── Provided material

Lemma reads_isolated_witness : ∃ (d : DBImpl bytes) st n d',
  Write_front (ex_platform true) BytewiseComparator true ex_sync [j_request ex_job3] d = Ok (st, n, d') ∧
  observe (GetImpl BytewiseComparator None (λ _ v _ _, (NotFound, v)) (Some 0%Z) 0 (str "a") [] d') =
    observe (GetImpl BytewiseComparator None (λ _ v _ _, (NotFound, v)) (Some 0%Z) 0 (str "a") [] d).
Proof.
  destruct ex_db_run as (d0 & fs0 & w & Hd & Hok & H0 & _). pose proof ex_jobs_ok as [_ [_ H3]%Forall_cons]%Forall_cons.
  assert (room d0 (all_updates [ex_job3])) as Hroom by (unfold room; rewrite H0; done).
  destruct (reads_isolated (ex_platform true) BytewiseComparator None (λ _ v _ _, (NotFound, v)) true bytes ex_sync d0 ex_versions []
    [ex_job3] 0 (str "a") [] 0 (ex_platform_ok true) ex_sync_ok Hd Hok ltac:(done) H3 Hroom) as (st & n & d' & E & _ & Hread & _).
  - eauto.
  - done.
  - rewrite H0. reflexivity.
  - exists d0, st, n, d'. split; [exact E|exact Hread].
Defined.

Lemma crash_recovery_witness : ∃ (w : wstate (F := bytes)) fs0 tail,
  dest_ (log_ (ws_db w)) = tail ∧
  (Log.size tail < 2 ^ 63 →
   ∃ js fs n, js `prefix_of` (fst <$> ws_done w) ∧
     RecoverLogFiles (ex_platform true) BytewiseComparator true (S (length tail)) (length tail + 13) [(5%Z, take 40 tail)] 0 (mkRecovering fs0 0) =
       Ok (StatusOK, mkRecovering fs n, n) ∧
     fam_holds BytewiseComparator fs (added 1 (all_updates js) ex_versions))%Z.
Proof.
  destruct ex_db_run as (d0 & fs0 & w & Hd & Hok & H0 & Hf0 & Hr & Ea & Hne & Hk & Hroom). rewrite <-Ea in Hk, Hroom.
  assert (dest_ (log_ d0) = []) as Hc by (destruct (dh_log _ _ _ _ Hd) as (out & pos & Hl & E & _); by inversion Hl; subst).
  destruct (crash_recovery (ex_platform true) BytewiseComparator true bytes bytes ex_sync d0 ex_versions (mkWState d0 [] []) w fs0 5
    (ex_platform_ok true) ex_sync_ok Hd Hok H0 (rtc_refl _ _) Hr Hk Hroom Hf0) as (tail & Et & Hrec).
  - intros cf ln h [<- [= <- <-]]%lookup_singleton_Some. lia.
  - cbn [ws_db contents bytes_WritableFileLaws] in Et, Hrec. rewrite Hc in Et, Hrec. cbn [app] in Et. exists w, fs0, tail. split; [exact Et|]. intros Hsz.
    rewrite Et in Hrec. destruct (Hrec Hsz (take 40 tail) 40 eq_refl) as (js & fs & n & _ & Hp & _ & _ & Er & Hfs).
    exists js, fs, n. split; [exact Hp|]. split; [exact Er|exact Hfs].
Defined.

(** ** Consequences of how writes fail *)

Definition ex_db : option (DBImpl bytes) :=
  match MemTable_new, Writer_new (ex_platform true) ([] : bytes) with
  | Ok m, Ok w => Some (mkDB {[0%Z := mkFamily 0 m]} 0 w StatusOK WriteBatch_new)
  | _, _ => None
  end.

Definition ex_turn (ws : list WriteRequest) : option (Status * nat * DBImpl bytes) :=
  match ex_db with
  | Some d => match Write_front (ex_platform true) BytewiseComparator true ex_sync ws d with Ok x => Some x | Err _ => None end
  | None => None
  end.

(** [ignore_missing_column_families] is that of the first writer of the group: a writer that
    asked for it fails when it is grouped behind one that did not. *)
Lemma grouped_option_ignored :
  let lenient := mkRequest (Some (ex_batch_of [OpPut 7 (str "b") (str "4")])) false false true kNoTimeOut in
  fst <$> ex_turn [lenient] = Some (StatusOK, 1) ∧
  fst <$> ex_turn [j_request ex_job2; lenient] = Some (missing_family, 2).
Proof. split; by_evaluation. Qed.

(** A write that failed is in the log: after a restart its updates are there. *)
Definition ex_restart (ws : list WriteRequest) (k : bytes) : option (outcome (Status * bytes) * outcome (Status * bytes)) :=
  match ex_turn ws, MemTable_new with
  | Some (_, _, d), Ok m =>
      match RecoverLogFiles (ex_platform true) BytewiseComparator true 10 1000 [(5%Z, dest_ (log_ d))] 0
              (mkRecovering {[0%Z := mkFamily 0 m]} 0) with
      | Ok (_, st, last) =>
          let read (d : DBImpl bytes) := observe (GetImpl BytewiseComparator None (λ _ v _ _, (NotFound, v)) None 0 k [] d) in
          Some (read d, read (mkDB (rc_families st) last (log_ d) StatusOK WriteBatch_new))
      | Err _ => None
      end
  | _, _ => None
  end.

Lemma failed_write_recovered :
  fst <$> ex_turn [j_request ex_job3] = Some (missing_family, 1) ∧
  ex_restart [j_request ex_job3] (str "a") = Some (Ok (NotFound, []), Ok (StatusOK, str "3")).
Proof. split; vm_compute; reflexivity. Qed.

(** Without [paranoid_checks] the numbers of a failed write are used again: the same key then
    gets a second entry with the same number, at which the skip list stops. *)
Definition ex_lax (d : DBImpl bytes) : outcome (Status * nat * DBImpl bytes) :=
  Write_front (ex_platform true) BytewiseComparator false ex_sync [j_request ex_job3] d.

Lemma sequence_reused d s n d' :
  ex_db = Some d → ex_lax d = Ok (s, n, d') → s = missing_family ∧ ex_lax d' = Err AssertFailed.
Proof.
  assert (match ex_db with
          | Some d => x ← ex_lax d; Ok (fst (fst x), match ex_lax (snd x) with Ok _ => None | Err e => Some e end)
          | None => Err NullDeref
          end = Ok (missing_family, Some AssertFailed)) as Hrun by (vm_compute; reflexivity).
  intros Hd E. rewrite Hd, E in Hrun. change (Ok (s, match ex_lax d' with Ok _ => None | Err e => Some e end) = Ok (missing_family, Some AssertFailed)) in Hrun.
  injection Hrun as -> Hrun. split; [done|]. revert Hrun. destruct (ex_lax d'); congruence.
Qed.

────

# What you need to do
Copy out every line of the data where the word "last" occurs.

# Solution to the exercise
      | Ok (_, st, last) =>
          Some (read d, read (mkDB (rc_families st) last (log_ d) StatusOK WriteBatch_new))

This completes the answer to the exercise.